O governo brasileiro está em busca de estratégias para recuperar o grau de investimento um selo de confiança que pode atrair mais investidores estrangeiros. Integrantes da equipe econômica têm discutido ideias de ajuste nas contas públicas, que poderão ser apresentadas ao presidente Luiz Inácio Lula da Silva após as eleições.
Enquanto isso, investidores enfrentam um desafio diferente: escolher os melhores títulos de renda fixa sem se deixar levar apenas pela maior taxa de retorno. A decisão sobre qual investimento fazer deve considerar vários fatores, além da rentabilidade.
O caminho para o grau de investimento
Para reduzir a desconfiança do mercado em relação à trajetória fiscal do país, o governo está discutindo medidas que possam ser implementadas em um eventual quarto mandato do presidente Lula. Essas medidas incluem ajustes nas contas públicas que visam equilibrar os gastos e aumentar a confiança dos investidores.
O grau de investimento é um indicador importante para o mercado financeiro, pois sinaliza que um país tem uma gestão fiscal responsável e um ambiente econômico estável. Sem esse selo, o Brasil pode enfrentar dificuldades para atrair investimentos estrangeiros e financiar sua dívida pública a taxas mais baixas.
Escolhendo investimentos de renda fixa
Quando se trata de investir em renda fixa muitos investidores cometem o erro de escolher apenas pelo título que oferece a maior taxa de retorno. No entanto, essa abordagem pode ser prejudicial no longo prazo. Antes de tomar uma decisão, é essencial responder a três perguntas fundamentais: quando você precisará desse dinheiro, quanto de oscilação consegue suportar e quanto está disposto a depender de um cenário futuro para obter bons resultados.
A primeira pergunta é crucial: quando você precisará dos recursos? Se você tem um objetivo com data definida, como a compra de um imóvel ou a faculdade dos filhos, o vencimento do investimento deve acompanhar esse compromisso. Muitos investidores cometem o erro de escolher primeiro a maior taxa e depois tentar encaixá-la em seus planos.
A segunda pergunta diz respeito à sua capacidade de lidar com oscilações. Muitos acreditam que a renda fixa oferece um retorno fixo, mas isso só é verdade se você levar o título até o vencimento. Antes dessa data, especialmente nos títulos mais longos, mudanças nas expectativas para os juros podem causar variações significativas de preço. Se houver necessidade de vender antecipadamente, essas oscilações podem transformar um investimento aparentemente conservador em uma fonte de desconforto.
A terceira pergunta envolve o futuro. Ninguém sabe como os juros se comportarão nos próximos anos, mas a escolha do prazo determina o quanto sua carteira ficará exposta a essas mudanças. Investir em títulos longos pode ser arriscado se os juros subirem, enquanto investir apenas no curto prazo pode fazer você perder taxas mais altas no longo prazo.
O impacto das decisões fiscais nos investimentos
As decisões fiscais do governo têm um impacto direto nos investimentos de renda fixa.
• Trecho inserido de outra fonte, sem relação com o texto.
(** One message on an initialised map. *)
Lemma onMessage_returns (bits : N) p m inst :
  is_Some (deps inst) → carriesCommand m →
  ∃ inst' out, exec (onMessage bits p m) inst = Done (inst', out).
Proof.
  intros [D HD] Hm.
  destruct (exec (onMessage bits p m) inst) as [[inst' out] | e] eqn:H;
    [by eexists _, _ |].
  apply onMessage_panics in H as [[_ Hnil] | [_ Hcmd]]; [congruence | done].
Qed.

(** X14: on an instance whose dependency map is initialised, every sequence
    of messages that carry their commands is handled to the end, whatever
    the states, the order and the replicas' answers: no delivery panics,
    and the map is initialised afterwards. *)
Theorem deliveries_return (bits : N)
    (msgs : list (epaxos Command * pb.Message Command)) inst :
  is_Some (deps inst) →
  Forall (λ pm, carriesCommand pm.2) msgs →
  ∃ inst' out,
    exec (run bits (deliveries msgs)) inst = Done (inst', out)
    ∧ is_Some (deps inst').
Proof.
  intros Hsome Hmsgs. revert inst Hsome.
  induction Hmsgs as [| [p m] msgs Hm _ IH]; intros inst Hsome;
    cbn [deliveries map fst snd].
  - by exists inst, [].
  - destruct (onMessage_returns bits p m inst Hsome Hm) as (inst1 & out1 & Hstep).
    assert (is_Some (deps inst1)) as Hsome1.
    { apply (moves_initialised inst inst1 out1); [| done].
      by apply (step_moves bits (p, Deliver m)). }
    destruct (IH inst1 Hsome1) as (inst' & out & Hrun & Hsome').
    exists inst', (out1 ++ out). split; [| done].
    rewrite (exec_run_cons bits (p, Deliver m) _ inst inst1 out1 Hstep).
    unfold deliveries in Hrun. by rewrite Hrun.
Qed.

End Returns.

Lemma deliveries_panic_only_on_nil_witness :
  (NilMapWrite = NilMapWrite ∧ deps Examples.fresh = None)
  ∨ (NilMapWrite = NilDereference
     ∧ Exists (λ pm, ¬ carriesCommand pm.2)
         [(Examples.quiet3, pb.MsgPreAccept Examples.preAccept57);
          (Examples.quiet3, pb.MsgAccept Examples.accept21)]).
Proof.
  apply (deliveries_panic_only_on_nil 64
           [(Examples.quiet3, pb.MsgPreAccept Examples.preAccept57);
            (Examples.quiet3, pb.MsgAccept Examples.accept21)]
           (set_state preAccepted Examples.fresh) NilMapWrite).
  reflexivity.
Defined.

Lemma deliveries_return_witness :
  ∃ inst' out,
    exec (run 64 (deliveries
                    [(Examples.quiet3, pb.MsgPreAcceptReply Examples.replyNew);
                     (Examples.quiet3, pb.MsgAcceptOK);
                     (Examples.replica3, pb.MsgCommit Examples.commit21);
                     (Examples.replica3, pb.MsgPreAccept Examples.preAccept57)]))
         Examples.leader
    = Done (inst', out)
    ∧ is_Some (deps inst').
Proof.
  apply (deliveries_return 64 _ Examples.leader).
  - by eexists.
  - repeat (constructor; [by cbn; eauto |]). constructor.
Defined.

(** ** The Accept and Commit rounds *)

Section Rounds.
Context {Command Ballot : Type}.
Implicit Types (inst ld fl u : instance Command Ballot) (p : epaxos Command).

Lemma depSliceFromMap_empty (m : depsMap) :
  members m = ∅ → depSliceFromMap m = [].
Proof.
  intros Hm. unfold depSliceFromMap. rewrite Hm, elements_empty. reflexivity.
Qed.

(** [updateInstanceState] with a list without repetition that names at
    least what the instance has: the instance ends with the sequence number
    and exactly the dependencies of the list. *)
Lemma updateInstanceState_adopts inst newSeq newDeps :
  NoDup newDeps → members (deps inst) ⊆ list_to_set newDeps →
  (deps inst = None → newDeps = []) →
  ∃ changed D',
    updateInstanceState newSeq newDeps inst
    = Done (changed, set_deps D' (set_seq newSeq inst), [])
    ∧ members D' = list_to_set newDeps.
Proof.
  intros Hnd Hsub Hnil. destruct (deps inst) as [D |] eqn:HD.
  - rewrite members_Some in Hsub.
    rewrite (updateInstanceState_initialised inst D newSeq newDeps HD). cbv zeta.
    eexists _, _. split; [reflexivity |]. rewrite members_Some.
    destruct (bool_decide_reflect (lenSlice newDeps = Z.of_nat (size D)))
      as [Hl | Hl].
    + by apply (same_length_iff_equal newDeps D Hnd Hsub).
    + rewrite (comm_L (∪)). by apply subseteq_union_1_L.
  - rewrite (Hnil eq_refl), (updateInstanceState_nil_empty inst newSeq HD).
    exists (negb (bool_decide (seq inst = newSeq))), None. split; [| done].
    assert (set_deps None (set_seq newSeq inst) = set_seq newSeq inst) as ->;
      [| done].
    rewrite <- HD. exact (set_deps_same (set_seq newSeq inst)).
Qed.

Lemma depSlice_adoptable ld fl :
  members (deps fl) ⊆ members (deps ld) →
  (deps fl = None → members (deps ld) = ∅) →
  NoDup (depSlice ld)
  ∧ members (deps fl) ⊆ list_to_set (depSlice ld)
  ∧ (deps fl = None → depSlice ld = [])
  ∧ list_to_set (depSlice ld) = members (deps ld).
Proof.
  intros Hsub Hnil. unfold depSlice.
  rewrite depSliceFromMap_members.
  split; [apply depSliceFromMap_NoDup |]. split; [done |]. split; [| done].
  intros HD. by apply depSliceFromMap_empty, Hnil.
Qed.

(** X15: the Accept round brings a replica to the leader's sequence number
    and dependencies. The leader in [preAccepted] runs
    [transitionToAccept] and broadcasts Accept; a replica in [none] or
    [preAccepted] whose dependencies are among the leader's (and whose map
    is nil only if the leader has none) handles it: it is then [accepted]
    with the leader's sequence number, also when its own was larger, and
    exactly the leader's dependencies, keeps its command, and replies
    AcceptOK. *)
Theorem accept_round_agrees ld fl :
  state ld = preAccepted →
  state fl = none ∨ state fl = preAccepted →
  members (deps fl) ⊆ members (deps ld) →
  (deps fl = None → members (deps ld) = ∅) →
  ∃ a fl',
    transitionToAccept ld
    = Done (tt, set_state accepted ld, [Broadcast (pb.MsgAccept a)])
    ∧ exec (onAccept a) fl = Done (fl', [Reply pb.MsgAcceptOK])
    ∧ state fl' = accepted ∧ seq fl' = seq ld
    ∧ members (deps fl') = members (deps ld)
    ∧ cmd fl' = cmd fl.
Proof.
  intros Hld Hfl Hsub Hnil.
  destruct (depSlice_adoptable ld fl Hsub Hnil) as (Hnd & Hsub' & Hnil' & Hmem).
  destruct (updateInstanceState_adopts (set_state accepted fl) (seq ld)
              (depSlice ld) Hnd Hsub' Hnil') as (changed & D' & Hup & HD').
  exists (instanceStateWithoutCommand ld), (set_deps D' (set_seq (seq ld)
                                             (set_state accepted fl))).
  split; [by apply transitionToAccept_run |].
  split; [| by rewrite <- Hmem].
  rewrite onAccept_run, bool_decide_eq_true_2 by done.
  cbn [pb.SeqNum_ pb.Deps instanceStateWithoutCommand]. by rewrite Hup.
Qed.

(** X16: the Commit round brings a replica to the leader's command,
    sequence number and dependencies. The leader in [preAccepted] or
    [accepted] runs [transitionToCommit], broadcasts Commit and hands the
    instance to the executor; a replica in [none], [preAccepted] or
    [accepted] whose dependencies are among the leader's (and whose map is
    nil only if the leader has none) handles the Commit: it is then
    [committed] with the leader's command, sequence number and
    dependencies, and hands the instance to its executor. *)
Theorem commit_round_agrees ld fl :
  state ld = preAccepted ∨ state ld = accepted →
  state fl = none ∨ state fl = preAccepted ∨ state fl = accepted →
  members (deps fl) ⊆ members (deps ld) →
  (deps fl = None → members (deps ld) = ∅) →
  ∃ c fl',
    transitionToCommit ld
    = Done (tt, set_state committed ld,
            [Broadcast (pb.MsgCommit c); PrepareToExecute])
    ∧ exec (onCommit c) fl = Done (fl', [PrepareToExecute])
    ∧ state fl' = committed ∧ cmd fl' = cmd ld ∧ seq fl' = seq ld
    ∧ members (deps fl') = members (deps ld).
Proof.
  intros Hld Hfl Hsub Hnil.
  destruct (depSlice_adoptable ld fl Hsub Hnil) as (Hnd & Hsub' & Hnil' & Hmem).
  destruct (updateInstanceState_adopts
              (set_cmd (cmd ld) (set_state committed fl)) (seq ld)
              (depSlice ld) Hnd Hsub' Hnil') as (changed & D' & Hup & HD').
  exists (instanceStateWithCommand ld),
         (set_deps D' (set_seq (seq ld)
                         (set_cmd (cmd ld) (set_state committed fl)))).
  split; [by apply transitionToCommit_run |].
  split; [| by rewrite <- Hmem].
  rewrite onCommit_run, bool_decide_eq_true_2 by done.
  cbn [pb.Command_ pb.SeqNum_ pb.Deps instanceStateWithCommand
       instanceStateWithoutCommand].
  by rewrite Hup.
Qed.

Lemma wrapInt_small (z : Z) : - 2 ^ 63 ≤ z < 2 ^ 63 → wrapInt z = z.
Proof. intros Hz. unfold wrapInt. rewrite Z.mod_small; lia. Qed.

Lemma set_acceptReplies_twice n n' inst :
  set_acceptReplies n (set_acceptReplies n' inst) = set_acceptReplies n inst.
Proof. reflexivity. Qed.

(** X17: the leader commits on the AcceptOK that completes the quorum and
    not before. From an instance in [accepted] that has counted [a]
    replies, if [quorum] rejects the counts a + 2, ..., a + k + 1 (the
    leader included) and accepts a + k + 2, then the first k AcceptOK
    messages only raise the count and emit nothing, and the next one
    commits: Commit is broadcast with the instance's command, sequence
    number and dependencies, and the instance is handed to the executor. *)
Theorem acceptOK_commits_at_quorum (bits : N) p (k : nat) inst :
  state inst = accepted →
  0 ≤ acceptReplies inst →
  acceptReplies inst + Z.of_nat k + 2 < 2 ^ 63 →
  (∀ j : nat, (1 ≤ j ≤ k)%nat →
              quorum p (acceptReplies inst + Z.of_nat j + 1) = false) →
  quorum p (acceptReplies inst + Z.of_nat k + 2) = true →
  exec (run bits (acceptOKs p k)) inst
  = Done (set_acceptReplies (acceptReplies inst + Z.of_nat k) inst, [])
  ∧ exec (run bits (acceptOKs p (S k))) inst
    = Done (set_state committed
              (set_acceptReplies (acceptReplies inst + Z.of_nat k + 1) inst),
            [Broadcast (pb.MsgCommit (instanceStateWithCommand inst));
             PrepareToExecute]).
Proof.
  revert inst. induction k as [| k IH]; intros inst Hst Ha Hmax Hbelow Hq.
  - split.
    + rewrite Z.add_0_r. by destruct inst.
    + rewrite Z.add_0_r in *.
      assert (exec (step bits (p, Deliver pb.MsgAcceptOK)) inst
              = Done (set_state committed
                        (set_acceptReplies (acceptReplies inst + 1) inst),
                      [Broadcast (pb.MsgCommit (instanceStateWithCommand inst));
                       PrepareToExecute])) as Hstep.
      { unfold step. cbn [fst snd onMessage].
        rewrite onAcceptOK_run, bool_decide_eq_true_2 by done. cbv zeta.
        cbn [acceptReplies set_acceptReplies].
        rewrite !wrapInt_small by (rewrite ?wrapInt_small; lia).
        replace (acceptReplies inst + 1 + 1) with (acceptReplies inst + 2) by lia.
        by rewrite Hq. }
      unfold acceptOKs. cbn [replicate].
      rewrite (exec_run_cons bits _ [] inst _ _ Hstep). reflexivity.
  - set (inst1 := set_acceptReplies (acceptReplies inst + 1) inst).
    assert (exec (step bits (p, Deliver pb.MsgAcceptOK)) inst = Done (inst1, []))
      as Hstep.
    { unfold step. cbn [fst snd onMessage].
      rewrite onAcceptOK_run, bool_decide_eq_true_2 by done. cbv zeta.
      cbn [acceptReplies set_acceptReplies].
      rewrite !wrapInt_small by (rewrite ?wrapInt_small; lia).
      specialize (Hbelow 1%nat ltac:(lia)).
      replace (acceptReplies inst + 1 + 1)
        with (acceptReplies inst + Z.of_nat 1 + 1) by lia.
      by rewrite Hbelow. }
    destruct (IH inst1) as [IH1 IH2]; subst inst1;
      cbn [state acceptReplies set_acceptReplies] in *.
    + done.
    + lia.
    + lia.
    + intros j Hj. specialize (Hbelow (S j) ltac:(lia)).
      rewrite <- Hbelow. f_equal. lia.
    + rewrite <- Hq. f_equal. lia.
    + unfold acceptOKs in *. split.
      * cbn [replicate]. rewrite (exec_run_cons bits _ _ inst _ _ Hstep), IH1.
        rewrite set_acceptReplies_twice. cbn [app]. do 3 f_equal. lia.
      * change (replicate (S (S k)) (p, Deliver pb.MsgAcceptOK))
          with ((p, @Deliver Command pb.MsgAcceptOK)
                :: replicate (S k) (p, Deliver pb.MsgAcceptOK)).
        rewrite (exec_run_cons bits _ _ inst _ _ Hstep), IH2.
        rewrite set_acceptReplies_twice. cbn [app]. do 4 f_equal. lia.
Qed.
A piora da percepção fiscal já mudou a forma como o Tesouro Nacional financia a dívida pública. Metade do estoque em mercado está atrelada à taxa Selic, o que pode afetar os retornos dos investidores.
Para atrair compradores, o governo pode ser obrigado a pagar taxas mais altas pelos títulos do Tesouro Selic. Isso pode resultar em retornos mais baixos para os investidores, especialmente se as taxas de juros subirem. Além disso, a demanda por títulos indexados à inflação, como as NTN-Bs, tem diminuído, o que pode dificultar a venda desses papéis.
O governo está tentando alongar os vencimentos da dívida, mas isso pode não ser suficiente para melhorar a situação. A falta de demanda por títulos longos e a necessidade de atrair investidores estrangeiros são desafios que o Tesouro Nacional precisa enfrentar.
A taxa de retorno é importante, mas deve ser a consequência da decisão, não o motivo que a determina.